From the vertical profiles of the mean increment of different model variables over all the grid points on each level (Figure 10), notably analysis increments (the analysis minus the background) are observed for the humidity, the pressure, the temperature, and the wind velocity. In addition, the variability of temperature and pressure is most significant in the lower layer of the model. These curves show that after the assimilation of Tb, the distribution of the temperature and humidity profile are directly affected by the use of the RTTOV observation operator. Meanwhile, other variables are also effectively affected by the background error covariance.

Finally, the circulation structures related to the typhoon evolution is analyzed to further explore the improvements of forecast accuracy, valid at 0600 UTC 8 August 2019. In Figure 11a,b, the geopotential height at 500 hPa is shown for the background and the analysis. The subtropical high in the analysis is further east than that in the background. The southeast airflow on the southwest side of the subtropical high contributes to the northwest movement of Lekima, which is consistent with that in Figure 12d of the simulated track.

4.2.2. Track and Intensity Forecast

Figure 12a shows the average error of the simulated typhoon’s track by exp4 before and after the assimilation. The error is clearly reduced after the assimilation, especially after 24 h (Figure 12a). This track error is consistent with the track forecast in Figure 12d, in which the track from the experiment without the data assimilation shows a southwest bias. For the typhoon’s intensity (Figure 12b,c), the error of the MWS and the MSLP increased around 0–12 h and gradually decreased after 18 h for both experiments. The results of the MWS and the MSLP are more consistent with the observed track than those of the experiment without any data assimilation. It seems that assimilating the FY3D MWHS2 radiance data contributes more to the track than to the intensity of the typhoon system.

5. Summary

In this study, the WRF model was applied to simulate the evolution of super typhoon Lekima (2019). Using the reanalysis data from NCEP, the sensitivity experiments of different physical parameterization schemes were carried out. After the sensitivity experiments, the MWHS-2 radiance data onboard the FY-3D satellite were further assimilated based on one parameterization scheme using the 3DVar method for the Lekima case. Our conclusions are as follows:

(1) It seems the microphysical process had the greatest influence on the typhoon track simulation. The best simulation results were found using the parameterization schemes of WSM6, with a combination of RMM5 for near-surface layer process, UNLS for land surface process and YSU for boundary layer process. The results also showed that other physical parameterization schemes had a slight effect on the typhoon’s intensity simulation.

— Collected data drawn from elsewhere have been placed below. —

Lemma asked_slice_ok intra dbf fn first force uses islt idr d : 0 <= dbf < 256 ->
  slice_of (slice_params intra dbf fn first force uses islt) idr d = asked_slice intra dbf fn first force islt idr d.
Proof.
  intros Hd. unfold slice_of, asked_slice, is_idr, is_p, slice_params. cbn [SliceFrame_Type First_MB_Address
    Frame_Num_DO IsLongTermRef Disable_Deblocking_Filter_Idc]. rewrite (uint8_id dbf) by done.
  assert (E : uint8 fn mod Z.shiftl 1 5 = fn mod 32).
  { unfold uint8. change (2 ^ 8) with (32 * 8). change (Z.shiftl 1 5) with 32. rewrite Z.rem_mul_r by lia.
    rewrite Z.mul_comm, Z.mod_add by lia. by rewrite Zmod_mod. }
  rewrite E. by destruct (force || (fn =? 0)), intra, islt.
Qed.

Lemma asked_not_p intra dbf fn first force uses islt : intra || force || (fn =? 0) = true ->
  is_p (slice_params intra dbf fn first force uses islt) = false.
Proof. unfold is_p. cbn. by destruct intra, force, (fn =? 0). Qed.

(** C27. The headers of a picture, written one after the other into the memory of the headers,
    decode together: the decoder reads the slice by the parameters the first two headers
    give it, and finds in the three what the call asked for ([asked_sps], [asked_slice]):
    the profile, the level, the size, the cropping, the timing, the arithmetic coding, the
    quantisers and the chroma offset, the kind of slice, its first macroblock, its frame
    number modulo 32 and its deblocking.  The sizes are at most 256 macroblocks each way,
    what the two bytes hold; the profiles are the baseline and the main one; the levels
    those the code knows, but for level 1.1, which it marks as level 1b (level_11_is_1b);
    the slice is not a P slice when arithmetic coding is on, for the code leaves a field
    out of it (cabac_misread); the other fields are in the ranges of their types. *)
Theorem headers_decode fill w ht present v c level profile cabac offset intra dbf fn first skip force uses islt idr qp d s h :
  (2304 <= length (mem s))%nat -> 1 <= w <= 256 -> 1 <= ht <= 256 -> present = 0 \/ present = 1 ->
  vui_ok v -> crop_ok c -> level = 111 \/ level ∈ asked_levels -> profile = 5 \/ profile = 6 ->
  -128 <= offset < 128 -> 0 <= dbf < 256 -> 0 <= first < 2 ^ 32 -> 0 <= skip < 2 ^ 32 -> 0 <= idr < 2 ^ 16 ->
  (cabac = true -> intra || force || (fn =? 0) = true) ->
  fill ELEMENT_QP = se_bits qp -> fill ELEMENT_SQP = se_bits d ->
  wp False (write_headers w ht present v c level profile cabac offset intra dbf fn first skip force uses islt idr)
    (fun _ s' _ => decode_headers fill (mem s') =
       Some (asked_sps w ht present v c level profile, pps_of cabac qp offset,
             asked_slice intra dbf fn first force islt idr d)) s h.
Proof.
  intros Hm Hw Hh Hp Hv Hc Hlv Hpr Ho Hdb Hf Hs Hi Hca Hq Hd. unfold write_headers. wp_simp.
  eapply wp_mono; [apply sequence_header_holds; [lia|done..]|]. cbv zeta. intros _ s1 h1 [Ho1 [_ L1 _ _]]. cbn [mem set_hdr] in L1.
  wp_simp. eapply wp_mono; [apply picture_header_holds; [lia|done]|]. intros _ s2 h2 [Ho2 [_ L2 B2 _]]. cbn [mem set_hdr] in L2, B2.
  eapply wp_mono; [apply slice_headers_hold; [lia|done..]|]. cbv zeta. intros _ s3 h3 (Ho3 & _ & _ & B3 & _).
  rewrite <- (asked_sps_ok w ht present v c level profile) by assumption.
  rewrite <- (asked_slice_ok intra dbf fn first force uses islt) by assumption.
  assert (Hr1 : holds 0 252 (mem s3) (run [Token ELEMENT_STARTCODE_RAWDATA;
     Put (sps_bits (sequence_params w ht present v level profile) c ++
          trailing (length (sps_bits (sequence_params w ht present v level profile) c)))] [])).
  { eapply (holds_agree _ _ (mem s1)); [|intros a Ha|done]; rewrite B3, B2 by lia; done. }
  assert (Hr2 : holds 256 508 (mem s3) (run (pps_ops cabac false offset) [])).
  { eapply (holds_agree _ _ (mem s2)); [|intros a Ha|done]; rewrite B3 by lia; done. }
  unfold decode_headers. rewrite (holds_read _ _ _ _ Hr1), (holds_read _ _ _ _ Hr2), (holds_read _ _ _ _ Ho3).
  cbn [mbind option_bind]. rewrite emit_raw, (emit_pps _ _ _ qp), (emit_slice _ d) by done.
  rewrite read_sps_bits, read_pps_bits by (try apply sequence_params_ok; done).
  rewrite (read_slice_bits cabac) by (try apply slice_params_ok; try (intros; apply asked_not_p; auto); done).
  done.
Qed.

(** * Witnesses *)

(** The firmware of the examples: the quantisers are 0 and 3. *)
Definition example_fill (t : HEADER_ELEMENT_TYPE) : list bool :=
  match t with ELEMENT_QP => se_bits 0 | ELEMENT_SQP => se_bits 3 | _ => [] end.

Definition blank : HW := {| mem := replicate (Z.to_nat 2304) 0; hdr := 0; elt_p := [] |}.

Definition example_vui : H264_VUI_PARAMS :=
  {| aspect_ratio_info_present_flag := true; aspect_ratio_idc := 255; sar_width := 4; sar_height := 3;
     Time_Scale := 60; num_units_in_tick := 1; bit_rate_value_minus1 := 9999; cbp_size_value_minus1 := 2 ^ 32 - 1;
     CBR := 1; initial_cpb_removal_delay_length_minus1 := 18; cpb_removal_delay_length_minus1 := 18;
     dpb_output_delay_length_minus1 := 18; time_offset_length := 24 |}.

Definition example_crop : H264_CROP_PARAMS :=
  {| bClip := true; LeftCropOffset := 0; RightCropOffset := 0; TopCropOffset := 0; BottomCropOffset := 4 |}.

Lemma example_vui_ok : vui_ok example_vui.
Proof. by split. Qed.

Lemma example_crop_ok : crop_ok example_crop.
Proof. by split. Qed.

Lemma sps_round_trip_witness :
  wp False (pnw__H264_prepare_sequence_header 0 120 68 1 example_vui example_crop 41 5)
    (fun _ s' _ => kept 0 252 (set_hdr 0 blank) s' /\
       exists els n, read_header (mem s') 0 = Some els /\ (length (emit example_fill els) mod 8 = 0)%nat /\
         read_sps (emit example_fill els) tt =
           Done (sps_of (sequence_params 120 68 1 example_vui 41 5) example_crop) (trailing n) tt) blank tt.
Proof.
  apply (sps_round_trip example_fill 0 120 68 1 example_vui example_crop 41 5 blank tt);
    [by apply Nat.leb_le|lia|lia|by right|apply example_vui_ok|apply example_crop_ok].
Defined.

Lemma headers_decode_witness :
  wp False (write_headers 120 68 1 example_vui example_crop 41 5 true (-2) true 0 7 3 40 false false false 1)
    (fun _ s' _ => decode_headers example_fill (mem s') =
       Some (asked_sps 120 68 1 example_vui example_crop 41 5, pps_of true 0 (-2),
             asked_slice true 0 7 3 false false 1 3)) blank tt.
Proof.
  apply (headers_decode example_fill 120 68 1 example_vui example_crop 41 5 true (-2) true 0 7 3 40 false false false 1 0 3 blank tt);
    [by apply Nat.leb_le|lia|lia|by right|apply example_vui_ok|apply example_crop_ok| |by left|lia|lia|lia|lia|lia|done|done|done].
  right. apply (bool_decide_unpack (41 ∈ asked_levels)). vm_compute. exact I.
Defined.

(2) In the data assimilation experiment, the simulated Tb based on the analysis better matched the observed Tb. Both the average and the standard deviation of OMA were decreased compared with OMB. The track and intensity of the data assimilation experiment were both more consistent with the observed track for super typhoon Lekima.

In this study, only one case of typhoon was studied with physical parameterization sensitivity experiments in the framework of the three-dimensional variational data assimilation method. Future research on data assimilation could be carried out by using various assimilation methods, such as the cyclic assimilation, the four-dimensional variation assimilation [37], hybrid-variation assimilation [25], or all-sky assimilation by using a symmetric observation bias model.